Even the best of the best have opportunities for growth. But one important key finding was this: Direct marketing oriented organizations (those that send a lot of direct mail and understand the role of multichannel communications) tend to outperform organizations that emphasize traditional high-touch fundraising (i.e., major gifts, planned giving) in their online optimization. What does this mean? It suggests that, over time, donors will move to support nonprofits that embrace online fundraising and engagement from end to end.

Potential Supporters Aren’t Feeling Compelled to Subscribe

Nonprofits know their stuff when it comes to opt-out and privacy policies—but that doesn’t matter much because most are not giving people good reasons to subscribe to their emails. What’s worse is, when people actually do subscribe, more than one-third of nonprofits fail to send them anything within 30 days.

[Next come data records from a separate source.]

Lemma quiet_frame im im' h :
  0 <= h -> quiet im h -> (forall u, h <= u < lim total -> im u = im' u) -> quiet im' h.
Proof.
  intros H0 Hq He t Ht. rewrite <- (peek_ext im im'); [by apply Hq|lia|]. intros u Hu. apply He. lia.
Qed.

Lemma quiet_mono im h h' : quiet im h -> h <= h' -> quiet im h'.
Proof. intros Hq Hh t Ht. apply Hq. lia. Qed.

End Image.

(** ** Stamping a record over quiet sectors *)

(** The header test of [read_record] on a raw sector. *)
Definition hdr_ok (ep : Z) (b : list Z) : bool :=
  bool_decide (h_magic (dec_hdr b) = ARK_REC_MAGIC) && (ark_crc32 (take 56 b) =? h_hdr_crc (dec_hdr b)) &&
  (h_epoch (dec_hdr b) =? ep).

Lemma forallb_ext' {A} (f g : A -> bool) (l : list A) :
  (forall x, x ∈ l -> f x = g x) -> forallb f l = forallb g l.
Proof. induction l as [|x l IH]; intros Hfg; simpl; [done|]. rewrite Hfg, IH; [done| |]; [intros y Hy; apply Hfg; by right|by left]. Qed.

(** No payload sector of [r] imitates a record header of this epoch. *)
Definition plain (ep : Z) (r : lrec) : bool :=
  forallb (fun k => negb (hdr_ok ep (rec_sector ep r k))) (seqZ 1 (span r - 1)).

Lemma plain_pay ep r r' : l_pay r = l_pay r' -> plain ep r = plain ep r'.
Proof.
  intros Hp. unfold plain, span. rewrite Hp. apply forallb_ext'. intros k Hk%elem_of_seqZ. f_equal.
  unfold rec_sector. rewrite Hp. by rewrite (proj2 (Z.eqb_neq k 0)) by lia.
Qed.

(** What a reader gathers when only the first [j] sectors landed. *)
Definition torn_payload (im : array (list Z)) (total ep start : Z) (r : lrec) (j : Z) : option (list Z) :=
  gather (Z.to_nat (span r - 1)) (disk (stamp ep im start r j) total ep) start (lenz (l_pay r)) 0.

(** No proper tear of [r] at [start] hashes like the whole payload. *)
Definition tear_safe (im : array (list Z)) (total ep start : Z) (r : lrec) : bool :=
  forallb (fun j => match torn_payload im total ep start r j with
    | None => true
    | Some p => negb (bool_decide (sha256 p = sha256 (l_pay r))) || bool_decide (p = l_pay r)
    end) (seqZ 1 (span r)).

Definition same_image (a b : array (list Z)) : Prop := forall t, a t = b t.

Lemma stamp_0 ep im start r : same_image (stamp ep im start r 0) im.
Proof. intros t. unfold stamp. destruct (Z.leb_spec start t), (Z.ltb_spec t (start + 0)); simpl; done || lia. Qed.

Lemma stamp_out ep im start r k t : t < start \/ start + k <= t -> stamp ep im start r k t = im t.
Proof. intros Ht. unfold stamp. destruct (Z.leb_spec start t), (Z.ltb_spec t (start + k)); simpl; done || lia. Qed.

Lemma stamp_in ep im start r k j : 0 <= j < k -> stamp ep im start r k (start + j) = rec_sector ep r j.
Proof.
  intros Hj. unfold stamp. destruct (Z.leb_spec start (start + j)), (Z.ltb_spec (start + j) (start + k)); simpl; try lia.
  f_equal. lia.
Qed.

Lemma stamp_step ep im start r k :
  0 <= k -> same_image (upd (stamp ep im start r k) (start + k) (rec_sector ep r k)) (stamp ep im start r (k + 1)).
Proof.
  intros Hk t. destruct (decide (t = start + k)) as [->|Hne].
  - rewrite upd_eq. rewrite stamp_in by lia. done.
  - rewrite upd_ne by done. unfold stamp.
    destruct (Z.leb_spec start t), (Z.ltb_spec t (start + k)), (Z.ltb_spec t (start + (k + 1))); simpl; done || lia.
Qed.

Lemma upd_same a b t x : same_image a b -> same_image (upd a t x) (upd b t x).
Proof. intros Hab u. unfold upd. destruct (u =? t); [done|apply Hab]. Qed.
Lemma same_trans a b c : same_image a b -> same_image b c -> same_image a c.
Proof. intros H1 H2 t. by rewrite H1. Qed.
Lemma same_sym a b : same_image a b -> same_image b a.
Proof. by intros H t. Qed.

Lemma torn_same im im' total ep start r j :
  same_image im im' -> torn_payload im total ep start r j = torn_payload im' total ep start r j.
Proof.
  intros Hs. unfold torn_payload. apply gather_ext. intros k _. unfold dev_read. cbn. f_equal.
  unfold stamp. by rewrite Hs.
Qed.
Lemma tear_safe_same im im' total ep start r :
  same_image im im' -> tear_safe im total ep start r = tear_safe im' total ep start r.
Proof. intros Hs. unfold tear_safe. apply forallb_ext'. intros j _. by rewrite (torn_same _ _ _ _ _ _ _ Hs). Qed.

Section Stamp.
Context (total ep : Z) (Htotal : 1 <= total < 2 ^ 32 - 64) (Hep : is_u32 ep).

Lemma hdr_bad_peek im t : hdr_ok ep (im t) = false -> peek im total ep t = None.
Proof.
  unfold hdr_ok, peek, read_record.
  cbn [disk dev_read g_bd ctx bd_read ram_bdev g_epoch]. cbv zeta.
  destruct (ark_usable_end _ <=? t); [done|].
  destruct (bool_decide (h_magic (dec_hdr (im t)) = _)); [|done].
  destruct (ark_crc32 _ =? h_hdr_crc (dec_hdr (im t))); [|done].
  by destruct (h_epoch (dec_hdr (im t)) =? ep).
Qed.

Lemma plain_sector r k : plain ep r = true -> 1 <= k < span r -> hdr_ok ep (rec_sector ep r k) = false.
Proof.
  unfold plain. intros Hp Hk. rewrite forallb_forall in Hp. apply negb_true_iff, Hp.
  apply list_elem_of_In, elem_of_seqZ. lia.
Qed.

Lemma peek_same im im' t : same_image im im' -> peek im total ep t = peek im' total ep t.
Proof.
  intros Hs. unfold peek, read_record. cbn [disk dev_read g_bd ctx bd_read ram_bdev g_epoch]. rewrite <- Hs.
  erewrite (gather_ext (disk im total ep) (disk im' total ep)); [done|].
  intros j _. unfold dev_read. cbn. by rewrite Hs.
Qed.

Context (im : array (list Z)) (start : Z) (r : lrec).
Context (Hq : quiet total ep im start) (Hwf : wf_rec r) (H0 : 0 <= start)
  (Hend : start + span r <= lim total) (Hplain : plain ep r = true).

Lemma stamp_above j t :
  0 <= j <= span r -> start < t -> valid_commit (peek (stamp ep im start r j) total ep t) = false.
Proof.
  intros Hj Ht. destruct (Z.ltb_spec t (start + j)).
  - rewrite hdr_bad_peek; [done|]. replace t with (start + (t - start)) by lia.
    rewrite stamp_in by lia. apply plain_sector; [done|lia].
  - rewrite (peek_ext total ep Htotal _ im); [apply Hq; lia|lia|].
    intros u Hu. apply stamp_out. lia.
Qed.

Lemma stamp_done :
  log_at total ep (stamp ep im start r (span r)) start [r] (start + span r) /\
  quiet total ep (stamp ep im start r (span r)) (start + span r).
Proof.
  pose proof (span_spec r Hwf) as [Hs _]. split.
  - constructor; [done|done| |constructor].
    apply peek_stamp; try done. intros k Hk. by apply stamp_in.
  - intros t Ht. apply stamp_above; lia.
Qed.

(** However far the write of a record got, the log ends where it did, or
    the record is a commit and stands complete. *)
Lemma stamp_torn j :
  0 <= j <= span r -> (l_type r = ARK_REC_COMMIT -> tear_safe im total ep start r = true) ->
  let im' := stamp ep im start r j in
  quiet total ep im' start \/
  (l_type r = ARK_REC_COMMIT /\ log_at total ep im' start [r] (start + span r) /\
   quiet total ep im' (start + span r)).
Proof.
  intros Hj Hts im'. pose proof (span_spec r Hwf) as [Hs _].
  assert (Hab : forall t, start < t -> valid_commit (peek im' total ep t) = false)
    by (intros; by apply stamp_above).
  destruct (decide (j = 0)) as [->|Hj0].
  { left. eapply quiet_frame; [done..|]. intros u _. symmetry. apply stamp_0. }
  destruct (peek_torn total ep Htotal Hep im' start r Hwf H0 Hend) as (p & ok & Hp & Hok).
  { unfold im'. replace start with (start + 0) at 2 by lia. by rewrite stamp_in by lia. }
  destruct (decide (l_type r = ARK_REC_COMMIT /\ ok = true)) as [[Hc ->]|Hnc].
  - right. split; [done|]. specialize (Hok eq_refl) as [Hsha Hg].
    assert (p = l_pay r) as ->.
    { specialize (Hts Hc). unfold tear_safe in Hts. rewrite forallb_forall in Hts.
      assert (Hin : In j (seqZ 1 (span r))) by (apply list_elem_of_In, elem_of_seqZ; lia).
      specialize (Hts j Hin). unfold torn_payload in Hts. fold im' in Hts. rewrite Hg in Hts.
      rewrite bool_decide_true in Hts by done. by apply bool_decide_eq_true in Hts. }
    split; [constructor; [done|done|done|constructor]|]. intros t Ht. apply Hab. lia.
  - left. intros t Ht. destruct (decide (t = start)) as [->|]; [|apply Hab; lia].
    rewrite Hp. unfold valid_commit. cbn [rv_type rv_ok].
    destruct (Z.eqb_spec (l_type r) ARK_REC_COMMIT) as [Hc|], ok; try done.
    exfalso. by apply Hnc.
Qed.

End Stamp.

(** ** [emit_record] on any lawful device *)

Section Emit.
Context {D : Type} `{BdevLaws D}.

Definition img (s : ark D) : array (list Z) :=
  match g_bd s with None => fun _ => [] | Some b => image (ctx b) end.

Lemma set_ctx_twice (s : ark D) c c' : set_ctx (set_ctx s c) c' = set_ctx s c'.
Proof. unfold set_ctx. simpl. by destruct (g_bd s). Qed.

Lemma set_ctx_end (s : ark D) c : ark_usable_end (set_ctx s c) = ark_usable_end s.
Proof. unfold ark_usable_end, set_ctx. simpl. by destruct (g_bd s). Qed.

Lemma img_set_ctx (s : ark D) c : g_bd s <> None -> img (set_ctx s c) = image c.
Proof. unfold img, set_ctx. simpl. by destruct (g_bd s). Qed.

Lemma dev_write_spec (s : ark D) t x :
  g_bd s <> None ->
  exists c, snd (dev_write s t x) = set_ctx s c /\
    (fst (dev_write s t x) = true -> same_image (image c) (upd (img s) t x)) /\
    (fst (dev_write s t x) = false -> same_image (image c) (img s) \/ same_image (image c) (upd (img s) t x)).
Proof.
  intros Hb. unfold dev_write, img. destruct (g_bd s) as [b|]; [|done].
  pose proof (write_image (ctx b) t x) as Hw1. pose proof (write_torn (ctx b) t x) as Hw2.
  destruct (bd_write (ctx b) t x) as [ok c] eqn:E. simpl in *. exists c. split; [done|]. split.
  - intros ->. intros u. by apply Hw1.
  - intros ->. by apply Hw2.
Qed.

Lemma set_ctx_bd (s : ark D) c : g_bd s <> None -> g_bd (set_ctx s c) <> None.
Proof. unfold set_ctx. simpl. by destruct (g_bd s). Qed.

(** Some write of the device fails. *)
Definition write_fails (D' : Type) `{Bdev D'} : Prop := exists d t x, fst (bd_write d t x) = false.

Lemma dev_write_fails (s : ark D) t x : g_bd s <> None -> fst (dev_write s t x) = false -> write_fails D.
Proof.
  unfold dev_write. destruct (g_bd s) as [b|]; [|done]. destruct (bd_write (ctx b) t x) as [ok c] eqn:E.
  simpl. intros _ ->. exists (ctx b), t, x. by rewrite E.
Qed.

Lemma emit_payload_spec n im ep start r : forall (s : ark D) k,
  g_bd s <> None -> 0 <= k -> same_image (img s) (stamp ep im start r (1 + k)) ->
  exists c j, snd (emit_payload n s start (l_pay r) k) = set_ctx s c /\
    same_image (image c) (stamp ep im start r j) /\ 1 + k <= j <= 1 + k + Z.of_nat n /\
    (fst (emit_payload n s start (l_pay r) k) = true -> j = 1 + k + Z.of_nat n) /\
    (fst (emit_payload n s start (l_pay r) k) = false -> write_fails D).
Proof.
  induction n as [|n IH]; intros s k Hb Hk Hs; cbn [emit_payload].
  { destruct (g_bd s) as [b|] eqn:E; [|done]. exists (ctx b), (1 + k). simpl.
    split; [unfold set_ctx; rewrite E; destruct s, b; simpl in *; by subst|].
    unfold img in Hs. rewrite E in Hs. split; [done|]. split; [lia|]. split; [lia|done]. }
  pose proof (dev_write_fails s (start + 1 + k) (payload_sector (l_pay r) k) Hb) as Hfl.
  destruct (dev_write_spec s (start + 1 + k) (payload_sector (l_pay r) k) Hb) as (c & Hc & Hw1 & Hw2).
  destruct (dev_write s (start + 1 + k) (payload_sector (l_pay r) k)) as [ok s1]. simpl in Hc, Hw1, Hw2, Hfl. subst s1.
  assert (Hupd : same_image (upd (img s) (start + 1 + k) (payload_sector (l_pay r) k)) (stamp ep im start r (1 + k + 1))).
  { eapply same_trans; [apply upd_same, Hs|].
    replace (start + 1 + k) with (start + (1 + k)) by lia.
    replace (payload_sector (l_pay r) k) with (rec_sector ep r (1 + k)); [apply stamp_step; lia|].
    unfold rec_sector. rewrite (proj2 (Z.eqb_neq _ _)) by lia. f_equal. lia. }
  destruct ok.
  - destruct (IH (set_ctx s c) (k + 1)) as (c' & j & E & Hi & Hj & Hok & Hno).
    + by apply set_ctx_bd.
    + lia.
    + rewrite img_set_ctx by done. replace (1 + (k + 1)) with (1 + k + 1) by lia.
      eapply same_trans; [by apply Hw1|done].
    + exists c', j. rewrite E, set_ctx_twice. split; [done|]. split; [done|]. split; [lia|].
      split; [intros HH; specialize (Hok HH); lia|done].
  - exists c. simpl. destruct (Hw2 eq_refl) as [Hi|Hi].
    + exists (1 + k). split; [done|]. split; [by eapply same_trans|]. split; [lia|]. split; [done|auto].
    + exists (1 + k + 1). split; [done|]. split; [by eapply same_trans|]. split; [lia|]. split; [done|auto].
Qed.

Email Appeals Are Less Than Appealing

Ready for this? The study showed that most nonprofits aren’t emailing their constituents enough. And when researchers studied over 1,300 emails, they found conflicting calls-to-action, poor mobile performance and awkward transitions to the website. The trend towards lower click-through and conversion rates in nonprofit email appeals now makes sense. Email marketing works, but only if it’s executed well.

Too Many Nonprofits Make Online Giving Too Complicated

Too many clicks. Too much information. Too many fields. One of the biggest reasons online giving has seen such phenomenal growth is it’s easy and convenient. But this study suggests that organizations are making the making it harder than it needs to be. Research also showed that NPOs need to step it up in mobile optimization, especially since 50% of emails are being read on mobile devices while website views on desktops are declining.

Online fundraising is growing, to be sure—but there is still significant opportunity for nonprofits to bring in even more money by making some simple but important changes.